Mrs. McDermott had reached Pincote, and she did not fail to let every one know it. As the Squire had predicted, the moment she had taken off her waterproof, and changed her boots, she marched straight into the library, and asked for her money. It was with a feeling of profound satisfaction that her brother unlocked his bureau, and handed her a roll of notes representing five thousand seven hundred and fifty pounds. She counted the notes over twice, slowly and carefully.
"What are the seven hundred and fifty pounds for?" she asked.
"Interest for three years at five per cent. per annum."
"I thought you would have got me seven per cent. at the least," she said ungraciously. "My man of business tells me that seven is quite a common thing nowadays. He says that he can get me nine or ten per cent. on real property, without any difficulty."
"I should advise you to be careful what you are about," said the Squire, gravely. "Big profits, big risks; little profits, little risks."
"I know perfectly well what I\'m doing," said Mrs. McDermott, with a toss of her antiquated curls. "It\'s you slow, sleepy, country folks, who crawl behind the times, and miss half the golden chances that come to people who keep their eyes wide open."
The Squire shook his head, but said no more. He groaned in spirit when he thought what his "golden chance" had done for him.

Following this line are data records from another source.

Lemma skip_solidity t t' id X :
  read_only t t' -> tangle_inv t' -> solidity t (id :: X) ->
  (solid t id \/ stored_at t id = None \/ exists m md, stored_at t id = Some (m, md) /\ ~ Forall (solid t) (parents_at m)) ->
  solidity t' X.
Proof.
  intros Hro Hi Hso Hcase. apply (solidity_read_only t t'); [done | done|]. destruct Hso as [? ? ? ? Hc]. split; [done..|].
  intros x mx mdx Hst Hsol Hall Hfew. assert (Hx : x ∈ id :: X) by by eapply Hc. apply elem_of_cons in Hx as [->|?]; [|done]. exfalso.
  destruct Hcase as [?|[?|(m & md & Hm & Hs)]]; [done | congruence|].
  rewrite Hst in Hm. injection Hm as <- <-. apply Hs. by apply Forall_forall.
Qed.

Lemma propagate_step_spec now id t X : solidity t (id :: X) ->
  exists r t', propagate_step now id t = Some (r, t') /\ stepped now t id X r t'.
Proof.
  intros Hso. pose proof (so_tangle _ _ Hso) as Hi. unfold propagate_step.
  destruct (is_solid_message_spec id t Hi) as (t1 & Hr1 & Hi1 & Hro1). rewrite (sbind_run _ _ _ _ _ Hr1). case_bool_decide as Hsol.
  { exists None, t1. split; [done|]. split_and!; [done | | by left]. eapply skip_solidity; [done | done | exact Hso | by left]. }
  destruct (Tangle_get_spec _ _ _ id t1 (ti_cache _ Hi1) (inv_reads t1 id Hi1)) as (t2 & Hr2 & Hs2 & Hc2). rewrite (sbind_run _ _ _ _ _ Hr2).
  assert (Hro2 : read_only t t2) by (eapply read_only_trans; [exact Hro1 | by apply cache_step_read_only]).
  assert (Hi2 : tangle_inv t2) by (by apply (inv_step t1)).
  rewrite (proj1 Hro1). fold (stored_at t id). destruct (stored_at t id) as [[m md]|] eqn:Hst; cbn [fmap option_fmap option_map fst].
  2: { exists None, t2. split; [done|]. split_and!; [done | | auto]. eapply skip_solidity; [done | done | exact Hso | auto]. }
  fold (parents_at m). destruct (all_solid_spec (parents_at m) t2 Hi2) as (t3 & Hr3 & Hi3 & Hro3). rewrite (sbind_run _ _ _ _ _ Hr3).
  assert (Hsame : Forall (solid t2) (parents_at m) <-> Forall (solid t) (parents_at m)).
  { rewrite !Forall_forall. by setoid_rewrite (read_only_solid t t2 _ Hro2). }
  assert (Hro3' : read_only t t3) by by eapply read_only_trans.
  destruct (decide (Forall (solid t2) (parents_at m))) as [Hready|Hready].
  2: { rewrite bool_decide_eq_false_2 by done. rewrite Hsame in Hready. exists None, t3. split; [done|].
       split_and!; [done | | eauto 10]. eapply skip_solidity; [done | done | exact Hso | eauto 10]. }
  rewrite bool_decide_eq_true_2 by done. cbn [negb]. rewrite Hsame in Hready.
  assert (Hso3 : solidity t3 (id :: X)) by by eapply solidity_read_only.
  destruct (all_roots_spec (parents_at m) t3 (id :: X) Hso3) as (rs & t4 & Hr4 & Hl & Hi4 & Hro4).
  { eapply Forall_impl; [exact Hready|]. intros p. by apply read_only_solid. }
  rewrite (sbind_run _ _ _ _ _ Hr4). assert (Hne : rs <> []) by (pose proof (so_nonempty _ _ Hso id m md Hst); by destruct rs, (parents_at m)).
  destruct (index_min_Some rs.*1) as [o ->]; [by destruct rs|]. destruct (index_max_Some rs.*2) as [y ->]; [by destruct rs|].
  assert (Hro4' : read_only t t4) by by eapply read_only_trans.
  assert (Hst4 : stored_at t4 id = Some (m, md)) by (unfold stored_at; by rewrite (proj1 Hro4')).
  destruct (update_metadata_known id (solidify_metadata (now id) o y) m md t4 Hi4 Hst4) as (t5 & Hr5 & Hi5 & Ht5).
  rewrite (sbind_run _ _ _ _ _ Hr5). destruct (get_children_spec id t5 Hi5) as (ch & t6 & Hr6 & Hi6 & Hs6 & Hd & Hch & Hall).
  rewrite (sbind_run _ _ _ _ _ Hr6). eexists _, t6. split; [done|]. cbn [stepped default].
  assert (Hf : same_rest t4 t6).
  { eapply same_rest_trans; [eapply framed_run; [|exact Hr5] | eapply framed_run; [|exact Hr6]]; intros; [apply framed_update | apply framed_children]. }
  assert (Hmk : marked t t6 id m md (now id) o y).
  { split; [done | done | done | by rewrite Hs6, Ht5, (proj1 Hro4')|].
    destruct (same_rest_fields _ _ Hf) as (_ & _ & -> & _). apply Hro4'. }
  assert (Hedge : forall c, edge (tables (tg_storage t5)) id c <-> edge (tables (tg_storage t)) id c).
  { intros c. by rewrite Ht5, edge_insert_stored, (proj1 Hro4'). }
  exists m, md, o, y. split_and!; [done | done | done | done | intros c Hc; by apply Hedge, Hch|]. eapply marked_solidity; [done..|].
  intros Hw c He. apply Hall; [|by apply Hedge]. eapply within_mono, Hw. intros c'. apply Hedge.
Qed.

"Let her buy her experience as I\'ve bought mine," he said to himself. "From a girl she was always pig-headed: let her pay for it."
"Have you any idea how long your aunt is likely to stay?" he asked Jane, a day or two later.
"No idea whatever, papa. If the quantity of her luggage is anything to go by, I should say that her stay is likely to be a long one."
"I hope not, with all my heart," sighed the Squire.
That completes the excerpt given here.